EXERCISE DESCRIPTION: From the records below, print exactly the lines starting at the one containing "split_and!; [done|by apply" and ending at the one containing "eqn:Erun; try done.", ends included, and nothing else.

DATA SUPPLIED:
Lemma check_continuity_inv j d : check_continuity j = Ok d → j = JObj d ∧ (∃ s, field "retainedVersion" d = JStr s) ∧ ∃ s, field "d1Identity" d = JStr s.
Proof.
  unfold check_continuity. intros H. inv_check. match goal with H : _keys _ _ _ = Ok _ |- _ => apply closed_ok in H as [-> _] end. inv_bool.
  split_and!; [done|by apply identity_text..].
Qed.

Lemma envelope_evidence value : _envelope integral value = Ok tt →
  ∃ r run observed expires revision ids, evidence value r run observed expires revision ids ∧ 0 <= observed < expires.
Proof.
  unfold _envelope. intros H. inv_check. apply closed_ok in Ha as [-> _].
  apply list_of_ok in Ha10, Ha19. apply andb_true_iff in Ha3 as [(obs & Eo & Ho)%int_where_ok (ex & Ee & He)%int_where_ok].
  apply int_where_ok in Ha5 as (rev & Er & Hr). inv_bool. rewrite Eo, Ee in *. cbn [int_of] in *.
  destruct (check_continuity_inv _ _ Ha9) as (Ec & [ret Hret] & [d1 Hd1]). rewrite Hd1 in *. cbn [text_of] in *.
  destruct (field "run" a) as [| | | |run| |] eqn:Erun; try done.
  destruct (database_reads _ _ _ _ _ Ha14) as (r & t & Hreads & Hin & Hcols & ->).
  destruct (check_resources_inv run a6 RESOURCE_KINDS [] a7) as (new & -> & Hnd & Hlen & Hf); [done|constructor|done|].
  match goal with H : str_in _ _ = false |- _ => unfold str_in in H; apply bool_decide_eq_false in H; rename H into Hp end.
  exists r, run, obs, ex, rev, new. split; [|lia]. split; cbn [part]; try done.
  - eapply gates_of; [done|done| |done..]. change 4%nat with (length gate_columns). rewrite <- Hcols.
    by eapply reads_widths.
  - rewrite Ha19. eauto.
  - rewrite Ec. cbn [part]. eauto.
  - rewrite Ec. cbn [part]. eauto.
Qed.

(** ** Comparison *)

Lemma reads_obj r snapshot : reads_as r snapshot → ∃ d, snapshot = JObj d.
Proof. intros [Hc _ _ _]. apply check_shows in Hc as (d & _ & -> & _). eauto. Qed.

(** No drift: a document that equals the baseline at its times shows its state. *)
Lemma same_state r r' baseline value start :
  reads_as r (part "database" baseline) → reads_as r' (part "database" value) →
  eqb (at_start start value) baseline = true → reads_as r (part "database" value).
Proof.
  intros Hb Hv He. destruct (reads_obj _ _ Hb) as [sb Esb], (reads_obj _ _ Hv) as [sv Esv]. rewrite Esb in Hb. rewrite Esv in *.
  destruct value as [| | | | | |dv]; try done. destruct baseline as [| | | | | |db]; try done.
  cbn [part at_start] in *. rewrite Esv in He.
  destruct (py_eqb_obj _ _ _ "database" _ He (dict_get_set_same _ _ _)) as (w & Hw & Heq).
  rewrite (field_found _ _ _ Hw) in Esb. subst w. eapply reads_transfer; [exact Hb|exact Hv|].
  intros k v Hk Hg. eapply py_eqb_obj; [exact Heq|]. rewrite dict_get_set_other; [done|]. set_solver.
Qed.

(** A receipt of a resource's own confirmed absence, within the cleanup. *)
Definition confirmed (run : string) (restored_at completed_at : Z) (ki : string * string) (receipt : json) : Prop :=
  owned_resource run ki receipt
  ∧ (∀ k, k ∈ ["createdAcknowledged"; "operationLatched"; "deleteAcknowledged"; "absentVerified"] → part k receipt = JBool true)
  ∧ restored_at <= time_of receipt <= completed_at.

RESULT OF THIS TASK:
  split_and!; [done|by apply identity_text..].
Qed.

Lemma envelope_evidence value : _envelope integral value = Ok tt →
  ∃ r run observed expires revision ids, evidence value r run observed expires revision ids ∧ 0 <= observed < expires.
Proof.
  unfold _envelope. intros H. inv_check. apply closed_ok in Ha as [-> _].
  apply list_of_ok in Ha10, Ha19. apply andb_true_iff in Ha3 as [(obs & Eo & Ho)%int_where_ok (ex & Ee & He)%int_where_ok].
  apply int_where_ok in Ha5 as (rev & Er & Hr). inv_bool. rewrite Eo, Ee in *. cbn [int_of] in *.
  destruct (check_continuity_inv _ _ Ha9) as (Ec & [ret Hret] & [d1 Hd1]). rewrite Hd1 in *. cbn [text_of] in *.
  destruct (field "run" a) as [| | | |run| |] eqn:Erun; try done.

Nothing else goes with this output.